### WORK TO BE COMPLETED
Your response should be every line from the entries that includes the string "getSkill".

### Records from a data source

-=-=-=-=-

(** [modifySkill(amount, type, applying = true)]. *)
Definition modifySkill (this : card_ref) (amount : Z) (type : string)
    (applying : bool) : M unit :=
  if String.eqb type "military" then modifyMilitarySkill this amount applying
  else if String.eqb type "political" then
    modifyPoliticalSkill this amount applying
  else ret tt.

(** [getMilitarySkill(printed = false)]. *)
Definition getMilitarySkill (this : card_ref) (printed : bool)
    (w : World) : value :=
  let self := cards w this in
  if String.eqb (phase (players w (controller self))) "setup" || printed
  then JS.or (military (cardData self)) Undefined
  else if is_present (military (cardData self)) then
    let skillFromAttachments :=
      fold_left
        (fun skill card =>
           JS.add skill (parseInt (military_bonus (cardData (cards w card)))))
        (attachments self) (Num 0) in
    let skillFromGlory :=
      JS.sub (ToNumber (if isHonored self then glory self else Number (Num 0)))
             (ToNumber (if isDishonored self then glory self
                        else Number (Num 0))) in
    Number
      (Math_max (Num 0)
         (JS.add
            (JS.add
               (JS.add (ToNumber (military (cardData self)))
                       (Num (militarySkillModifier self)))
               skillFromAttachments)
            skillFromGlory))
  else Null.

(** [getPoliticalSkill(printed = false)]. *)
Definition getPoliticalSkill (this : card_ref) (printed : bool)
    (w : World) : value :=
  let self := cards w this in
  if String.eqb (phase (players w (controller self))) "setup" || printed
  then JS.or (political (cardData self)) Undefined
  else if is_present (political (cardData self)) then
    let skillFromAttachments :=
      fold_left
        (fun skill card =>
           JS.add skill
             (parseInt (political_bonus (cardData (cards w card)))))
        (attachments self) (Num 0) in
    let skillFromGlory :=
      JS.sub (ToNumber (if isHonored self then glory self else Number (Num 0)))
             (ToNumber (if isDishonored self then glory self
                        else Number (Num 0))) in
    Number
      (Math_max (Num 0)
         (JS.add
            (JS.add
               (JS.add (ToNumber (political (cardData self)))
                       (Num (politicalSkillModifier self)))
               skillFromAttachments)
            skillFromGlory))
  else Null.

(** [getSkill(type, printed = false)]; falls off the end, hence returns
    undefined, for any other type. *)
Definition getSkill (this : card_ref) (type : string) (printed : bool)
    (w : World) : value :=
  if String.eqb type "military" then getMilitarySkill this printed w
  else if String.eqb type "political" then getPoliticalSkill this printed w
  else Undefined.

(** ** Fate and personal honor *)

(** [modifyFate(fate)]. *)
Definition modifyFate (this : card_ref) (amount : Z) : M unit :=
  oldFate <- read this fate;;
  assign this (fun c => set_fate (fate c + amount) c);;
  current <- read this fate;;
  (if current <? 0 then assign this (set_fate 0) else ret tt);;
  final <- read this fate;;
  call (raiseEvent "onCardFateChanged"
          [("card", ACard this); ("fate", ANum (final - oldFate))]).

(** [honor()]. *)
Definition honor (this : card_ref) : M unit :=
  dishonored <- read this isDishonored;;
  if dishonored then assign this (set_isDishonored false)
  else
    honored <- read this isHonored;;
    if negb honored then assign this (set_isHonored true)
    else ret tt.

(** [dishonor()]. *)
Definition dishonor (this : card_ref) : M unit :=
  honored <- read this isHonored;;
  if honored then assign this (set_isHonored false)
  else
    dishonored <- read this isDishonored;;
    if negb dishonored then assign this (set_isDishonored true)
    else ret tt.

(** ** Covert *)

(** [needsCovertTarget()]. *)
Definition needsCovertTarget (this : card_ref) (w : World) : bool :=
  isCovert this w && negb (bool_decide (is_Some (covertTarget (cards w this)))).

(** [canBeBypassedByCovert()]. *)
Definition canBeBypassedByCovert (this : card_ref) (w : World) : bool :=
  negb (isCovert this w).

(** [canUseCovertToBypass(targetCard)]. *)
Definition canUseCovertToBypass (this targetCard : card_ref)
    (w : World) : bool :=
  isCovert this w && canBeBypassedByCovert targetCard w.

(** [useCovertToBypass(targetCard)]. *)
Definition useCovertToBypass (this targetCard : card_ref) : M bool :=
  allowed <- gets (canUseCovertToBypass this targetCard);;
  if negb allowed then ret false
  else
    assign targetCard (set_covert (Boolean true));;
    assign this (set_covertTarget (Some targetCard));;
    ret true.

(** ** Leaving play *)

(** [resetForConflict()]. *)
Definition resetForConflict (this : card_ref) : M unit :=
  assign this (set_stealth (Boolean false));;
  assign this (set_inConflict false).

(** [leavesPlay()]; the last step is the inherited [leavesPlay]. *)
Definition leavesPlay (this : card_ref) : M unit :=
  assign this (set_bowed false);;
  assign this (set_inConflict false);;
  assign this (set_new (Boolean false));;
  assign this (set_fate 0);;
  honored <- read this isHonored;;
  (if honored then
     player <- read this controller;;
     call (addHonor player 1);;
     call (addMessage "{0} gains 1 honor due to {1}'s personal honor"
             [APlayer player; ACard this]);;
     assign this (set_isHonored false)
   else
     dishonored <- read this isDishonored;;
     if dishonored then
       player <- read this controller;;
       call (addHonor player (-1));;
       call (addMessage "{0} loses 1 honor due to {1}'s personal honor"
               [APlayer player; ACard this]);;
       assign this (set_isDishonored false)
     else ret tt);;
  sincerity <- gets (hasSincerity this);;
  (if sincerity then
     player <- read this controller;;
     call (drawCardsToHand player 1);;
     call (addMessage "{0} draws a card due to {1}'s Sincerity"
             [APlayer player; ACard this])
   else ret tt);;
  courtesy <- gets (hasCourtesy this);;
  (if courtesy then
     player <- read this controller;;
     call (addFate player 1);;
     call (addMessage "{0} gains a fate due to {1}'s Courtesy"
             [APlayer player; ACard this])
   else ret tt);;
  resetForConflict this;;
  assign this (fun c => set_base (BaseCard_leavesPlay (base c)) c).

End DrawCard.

-=-=-=-=-

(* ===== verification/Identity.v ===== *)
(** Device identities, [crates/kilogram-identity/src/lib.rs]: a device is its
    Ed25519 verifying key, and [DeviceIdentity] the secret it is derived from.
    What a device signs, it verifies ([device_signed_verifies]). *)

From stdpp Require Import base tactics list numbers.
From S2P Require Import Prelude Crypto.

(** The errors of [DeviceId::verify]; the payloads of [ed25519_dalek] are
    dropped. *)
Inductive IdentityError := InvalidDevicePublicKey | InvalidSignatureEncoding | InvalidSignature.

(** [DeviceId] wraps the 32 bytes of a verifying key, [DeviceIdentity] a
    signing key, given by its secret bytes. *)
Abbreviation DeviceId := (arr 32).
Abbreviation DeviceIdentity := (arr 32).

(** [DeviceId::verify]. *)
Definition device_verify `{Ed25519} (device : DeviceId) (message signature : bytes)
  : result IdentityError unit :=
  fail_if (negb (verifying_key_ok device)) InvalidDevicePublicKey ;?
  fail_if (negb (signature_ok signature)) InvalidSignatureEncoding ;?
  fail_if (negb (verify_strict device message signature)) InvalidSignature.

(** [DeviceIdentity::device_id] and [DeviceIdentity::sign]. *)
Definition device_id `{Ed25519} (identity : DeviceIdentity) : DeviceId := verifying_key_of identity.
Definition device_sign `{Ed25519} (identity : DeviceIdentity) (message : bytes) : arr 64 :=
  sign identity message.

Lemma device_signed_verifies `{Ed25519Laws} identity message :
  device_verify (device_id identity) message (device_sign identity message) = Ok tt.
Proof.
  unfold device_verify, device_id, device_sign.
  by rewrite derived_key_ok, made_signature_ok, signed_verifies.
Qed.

-=-=-=-=-

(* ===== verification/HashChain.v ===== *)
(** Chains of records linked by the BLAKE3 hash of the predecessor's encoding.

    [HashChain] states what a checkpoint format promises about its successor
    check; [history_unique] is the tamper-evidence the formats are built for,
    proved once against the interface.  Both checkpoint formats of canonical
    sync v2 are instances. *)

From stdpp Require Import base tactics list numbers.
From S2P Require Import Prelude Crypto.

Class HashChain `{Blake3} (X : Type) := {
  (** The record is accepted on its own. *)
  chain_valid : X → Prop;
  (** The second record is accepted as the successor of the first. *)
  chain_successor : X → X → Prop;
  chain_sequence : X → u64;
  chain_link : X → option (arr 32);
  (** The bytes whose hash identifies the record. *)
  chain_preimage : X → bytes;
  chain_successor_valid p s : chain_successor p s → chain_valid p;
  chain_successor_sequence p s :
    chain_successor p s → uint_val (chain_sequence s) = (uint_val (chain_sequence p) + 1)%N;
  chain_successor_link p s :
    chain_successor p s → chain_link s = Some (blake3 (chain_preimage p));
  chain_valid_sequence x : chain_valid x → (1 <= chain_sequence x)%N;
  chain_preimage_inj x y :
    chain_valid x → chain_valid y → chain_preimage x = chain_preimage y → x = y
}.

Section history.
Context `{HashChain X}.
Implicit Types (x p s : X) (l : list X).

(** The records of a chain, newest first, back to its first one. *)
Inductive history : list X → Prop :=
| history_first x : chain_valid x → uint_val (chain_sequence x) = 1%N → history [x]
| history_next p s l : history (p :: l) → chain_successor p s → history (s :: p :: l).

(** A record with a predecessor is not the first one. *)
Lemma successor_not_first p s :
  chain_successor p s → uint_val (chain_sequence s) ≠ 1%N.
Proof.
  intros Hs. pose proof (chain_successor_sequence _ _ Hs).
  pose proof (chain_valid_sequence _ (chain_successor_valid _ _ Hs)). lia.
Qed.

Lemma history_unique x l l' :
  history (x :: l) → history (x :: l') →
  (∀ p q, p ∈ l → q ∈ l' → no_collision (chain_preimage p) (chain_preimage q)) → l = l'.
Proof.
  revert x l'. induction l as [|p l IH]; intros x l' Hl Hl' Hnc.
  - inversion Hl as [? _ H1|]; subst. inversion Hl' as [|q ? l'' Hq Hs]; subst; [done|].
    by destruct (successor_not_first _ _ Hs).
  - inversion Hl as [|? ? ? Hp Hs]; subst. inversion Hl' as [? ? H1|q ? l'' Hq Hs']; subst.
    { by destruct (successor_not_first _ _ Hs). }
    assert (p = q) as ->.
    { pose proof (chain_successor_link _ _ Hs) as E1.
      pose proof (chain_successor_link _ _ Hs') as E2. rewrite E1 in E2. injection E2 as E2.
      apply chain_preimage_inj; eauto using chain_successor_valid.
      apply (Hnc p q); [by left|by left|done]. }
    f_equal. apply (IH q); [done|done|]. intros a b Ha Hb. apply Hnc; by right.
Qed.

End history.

-=-=-=-=-

### EXERCISE SOLUTION
(** [getSkill(type, printed = false)]; falls off the end, hence returns
Definition getSkill (this : card_ref) (type : string) (printed : bool)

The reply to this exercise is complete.